Capítulo 170: Urgente refuerzo (2/2)

Yo y el Gordo solo tiritábamos con fiebre por dos días, nos alimentaron y curaron y nos recuperamos en un par de días.
El sexto día, un oficial del equipo de propaganda de la división, Xiao, vino a verme. Dijo que yo y el Gordo éramos los primeros soldados de nuestra división en recibir una mención honorífica en Kunglun. Quería hacer unas fotos para promocionarlas entre todo el ejército.
Estaba de mal humor y quería salir del hospital. Teníamos solo dos supervivientes en nuestro pelotón, preferiría volver al batallón antes que estar en la cama recordando a mis compañeros caídos. Xiao dijo que nuestra división estaba entrando rápidamente en Kunglun.
Me ofreció acompañarnos de regreso a nuestra unidad, pero tenía prisa para ir a la estación "No-Frozing Spring" con los primeros grupos de avance.
Al escuchar "No-Frozing Spring", mis ánimos subieron. Le pregunté si también iban a la estación "No-Frozing Spring". Después de su aprobación, nos embarcamos en un camión que transportaba suministros al desierto y entraron en Kunglun.
El camino fue cubierto de nieve, el cielo se llenó de nubes, y las gotas de nieve caían. El paisaje parecía una tela de telaraña blanca. Era extremadamente peligroso conducir por estas carreteras en Qinghai, Tibet y Sichuan.
El ruido del neumático con cadenas nos asustaba, la vela en el camión y las banderas de caballete crujían al viento, el frío penetrante entumecía nuestros huesos, los recipientes con agua se congelaban. Al llegar a "No-Frozing Spring", corrimos hacia el fuego para calentarnos.
Xiao era del sur, pero incluso él estaba un poco frágil frente al frío de la montaña. Sin embargo, como muchos jóvenes de su generación, había una extraña fuerza en sus venas que se manifestaba al cálido. Tras un breve momento de calidez, comenzó a preparar las fotos.
Nos dejamos persuadir y dejamos que él nos sacara las fotos. Hice una pose leyendo "El Señor Mao", el Gordo también. El resultado fue genial.
La división militar recibió informes sobre los problemas en la estación "No-Frozing Spring" y ordenó el envío de fuerzas para apoyar a los rescatistas.
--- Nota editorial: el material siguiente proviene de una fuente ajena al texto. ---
Definition frame1 : FileStorage := {| filename := "a.png"; stream := "P3aa" |}.
Definition frame2 : FileStorage := {| filename := "b.JPG"; stream := "J3bb" |}.
Definition unnamed : FileStorage := {| filename := ""; stream := "" |}.
Definition broken : FileStorage := {| filename := "c.png"; stream := "oops" |}.
Definition script : FileStorage := {| filename := "run.sh"; stream := "#!" |}.

Definition batch (files : list FileStorage) (form : list (string * string))
    : Request :=
  {| request_files := (fun f => ("files"%string, f)) <$> files;
     request_form := form |}.

Definition status_of (r : outcome exn Response * fs) : option nat :=
  match r.1 with Ok a => Some (status a) | Raise _ => None end.

Example merge_two :
  let r := merge_gif "0f" (batch [frame1; unnamed; frame2] [("duration", "0.1")])
             empty_fs in
  status_of r = Some 200 /\
  map_to_list (files r.2) = [("outputs/gif/combo_0f.gif", "G1e-1|aa|bb")]%string.
Proof. vm_compute. done. Qed.

Example merge_one :
  let r := merge_gif "0f" (batch [frame1; unnamed] []) empty_fs in
  status_of r = Some 400 /\ r.2 = empty_fs.
Proof. vm_compute. done. Qed.

Example merge_bad_duration :
  merge_gif "0f" (batch [frame1; frame2] [("duration", "fast")]) empty_fs
  = (Ok {| status := 400; json := JError "duration 参数无效" |}, empty_fs).
Proof. vm_compute. reflexivity. Qed.

Example merge_broken_before_script :
  let r := merge_gif "0f" (batch [frame1; broken; script] []) empty_fs in
  status_of r = Some 500 /\ r.2 = empty_fs.
Proof. vm_compute. done. Qed.

End Tests.

(** ** The loop against its reference *)

Section LoopFacts.
Context `{Pillow} `{!Imageio}.
Implicit Types (file : FileStorage) (files pre post : list FileStorage)
  (images fr : list Image).

Lemma named_cons file files :
  named (file :: files)
  = if bool_decide (filename file = "") then named files else file :: named files.
Proof.
  unfold named. rewrite filter_cons.
  case_bool_decide; destruct (decide _). all: done.
Qed.

Lemma named_app pre post : named (pre ++ post) = named pre ++ named post.
Proof. apply filter_app. Qed.

Lemma Image_open_stream_frame file :
  Image_open_stream (stream file)
  = match decode (stream file) with
    | Some i => Ok i
    | None => Raise (UnidentifiedImageError "<FileStorage>")
    end.
Proof. done. Qed.

Lemma frames_cons_inv file (l : list FileStorage) fr :
  mapM frame_of (file :: l) = Some fr ->
  exists i fr', decode (stream file) = Some i /\ mapM frame_of l = Some fr' /\
                fr = Imaging.convert RGBA i :: fr'.
Proof.
  intros (y & fr' & Hy & Hfr & ->)%mapM_cons_inv.
  apply fmap_Some in Hy as (i & Hi & ->). eauto.
Qed.

Lemma frames_cons file (l : list FileStorage) i fr :
  decode (stream file) = Some i -> mapM frame_of l = Some fr ->
  mapM frame_of (file :: l) = Some (Imaging.convert RGBA i :: fr).
Proof.
  intros Hi Hfr. apply mapM_cons_Some; [|done]. unfold frame_of. by rewrite Hi.
Qed.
Pero quedaban pocos soldados, algunos se quedaron protegiendo los suministros mientras otros estaciones distantes no podían llegar a tiempo.
El comando superior subrayó la urgencia: "La inquisición imperial nunca desiste, y la lucha de clases es compleja". Podía que los informes de los pastores fueran falsos, envenenados por espías. Pero, dada la naturaleza sensible del trabajo en Kunglun, se enviaron tropas para apoyar.
Así que un grupo reducido formó el rescate: incluían al comandante y otros tres soldados, sumando ocho personas en total. Aunque insuficiente, no podíamos esperar a que fuerzas del batallón hermano nos respaldaran.
Fuera nevaba suavemente. Al salir de la estación "No-Frozing Spring", vimos a un viejo lama. Este era conocido en la estación por intercambiar ghee con el cocinero, así que sugerí que fuera nuestro guía.
El lama nos miró sorprendido al enterarse de que íbamos hacia la Gran Casa del Fénix. Todos los lugareños olvidaban, pero él no: la Gran Casa del Fénix fue construida en el siglo XVIII y había sido abandonada después de 50 años debido a las invocaciones mágicas en el valle donde se encontraba.
Este lugar era sagrado para la secta secreta.